# What the exercise asks
Scan the entries for lines with "function" and say how many there are, with nothing more.

Data extracted from a collection
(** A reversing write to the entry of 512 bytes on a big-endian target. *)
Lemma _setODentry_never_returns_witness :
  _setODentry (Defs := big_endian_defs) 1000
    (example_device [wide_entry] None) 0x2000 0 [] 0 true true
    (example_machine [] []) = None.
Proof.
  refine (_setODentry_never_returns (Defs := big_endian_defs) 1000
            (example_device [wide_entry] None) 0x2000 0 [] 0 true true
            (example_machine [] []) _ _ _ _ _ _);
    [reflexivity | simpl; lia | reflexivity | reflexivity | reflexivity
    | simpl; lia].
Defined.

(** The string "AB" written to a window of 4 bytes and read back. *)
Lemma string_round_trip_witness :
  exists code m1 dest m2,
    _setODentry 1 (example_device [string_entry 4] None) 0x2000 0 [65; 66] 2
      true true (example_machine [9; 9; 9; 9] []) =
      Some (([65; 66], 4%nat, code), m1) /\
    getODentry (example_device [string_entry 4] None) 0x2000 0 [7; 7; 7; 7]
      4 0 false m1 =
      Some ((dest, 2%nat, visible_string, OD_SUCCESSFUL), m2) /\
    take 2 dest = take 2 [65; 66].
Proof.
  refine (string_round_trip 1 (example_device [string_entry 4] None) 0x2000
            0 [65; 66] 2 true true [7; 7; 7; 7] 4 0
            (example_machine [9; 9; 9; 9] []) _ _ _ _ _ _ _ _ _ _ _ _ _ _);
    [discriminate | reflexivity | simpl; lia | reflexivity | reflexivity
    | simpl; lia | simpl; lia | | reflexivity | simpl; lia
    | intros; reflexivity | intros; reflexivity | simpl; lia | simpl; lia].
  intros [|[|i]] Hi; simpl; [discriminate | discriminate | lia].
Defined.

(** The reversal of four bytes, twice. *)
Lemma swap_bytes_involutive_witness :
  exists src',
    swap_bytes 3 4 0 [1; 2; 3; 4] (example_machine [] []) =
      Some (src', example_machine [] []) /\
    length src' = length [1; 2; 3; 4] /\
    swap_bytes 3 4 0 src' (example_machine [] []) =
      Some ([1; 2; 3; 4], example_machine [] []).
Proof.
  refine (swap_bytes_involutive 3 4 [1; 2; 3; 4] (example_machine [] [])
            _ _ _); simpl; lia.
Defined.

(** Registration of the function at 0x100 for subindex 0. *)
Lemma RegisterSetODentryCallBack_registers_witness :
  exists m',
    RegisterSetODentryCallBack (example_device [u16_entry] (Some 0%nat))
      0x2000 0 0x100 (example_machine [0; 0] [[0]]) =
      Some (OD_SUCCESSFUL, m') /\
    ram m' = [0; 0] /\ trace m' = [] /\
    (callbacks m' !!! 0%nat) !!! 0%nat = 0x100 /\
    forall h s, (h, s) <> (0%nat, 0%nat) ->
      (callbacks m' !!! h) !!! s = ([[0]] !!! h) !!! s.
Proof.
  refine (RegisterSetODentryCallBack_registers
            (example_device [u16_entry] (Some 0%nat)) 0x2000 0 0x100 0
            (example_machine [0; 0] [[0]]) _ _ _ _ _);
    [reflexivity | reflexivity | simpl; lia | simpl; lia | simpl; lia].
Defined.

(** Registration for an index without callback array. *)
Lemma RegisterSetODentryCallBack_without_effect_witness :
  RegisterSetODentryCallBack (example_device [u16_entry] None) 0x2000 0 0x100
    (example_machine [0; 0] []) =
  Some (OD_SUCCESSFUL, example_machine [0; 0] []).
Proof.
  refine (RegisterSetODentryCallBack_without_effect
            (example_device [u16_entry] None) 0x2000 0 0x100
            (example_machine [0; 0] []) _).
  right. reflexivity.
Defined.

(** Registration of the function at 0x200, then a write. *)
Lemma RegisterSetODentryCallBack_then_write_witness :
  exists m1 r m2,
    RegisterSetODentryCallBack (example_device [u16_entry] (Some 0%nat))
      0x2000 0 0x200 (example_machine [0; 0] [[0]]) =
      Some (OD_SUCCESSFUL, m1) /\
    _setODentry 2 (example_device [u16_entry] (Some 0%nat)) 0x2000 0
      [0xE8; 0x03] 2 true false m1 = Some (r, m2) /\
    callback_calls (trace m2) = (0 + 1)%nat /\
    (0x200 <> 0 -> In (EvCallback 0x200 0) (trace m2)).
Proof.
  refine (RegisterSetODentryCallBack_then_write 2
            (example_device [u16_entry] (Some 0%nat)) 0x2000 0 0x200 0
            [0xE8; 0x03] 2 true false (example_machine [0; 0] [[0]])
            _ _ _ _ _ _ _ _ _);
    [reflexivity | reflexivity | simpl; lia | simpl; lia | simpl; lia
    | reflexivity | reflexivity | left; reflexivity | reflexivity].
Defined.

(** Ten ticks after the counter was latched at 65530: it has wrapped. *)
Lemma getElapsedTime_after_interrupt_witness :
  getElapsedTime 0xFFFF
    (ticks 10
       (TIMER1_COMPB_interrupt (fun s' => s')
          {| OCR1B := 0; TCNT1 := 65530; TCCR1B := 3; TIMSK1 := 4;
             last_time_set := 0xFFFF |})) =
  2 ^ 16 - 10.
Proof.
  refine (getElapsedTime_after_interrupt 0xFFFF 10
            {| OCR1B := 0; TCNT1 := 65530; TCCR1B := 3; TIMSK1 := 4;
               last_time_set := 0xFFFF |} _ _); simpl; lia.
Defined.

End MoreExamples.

# Solution
2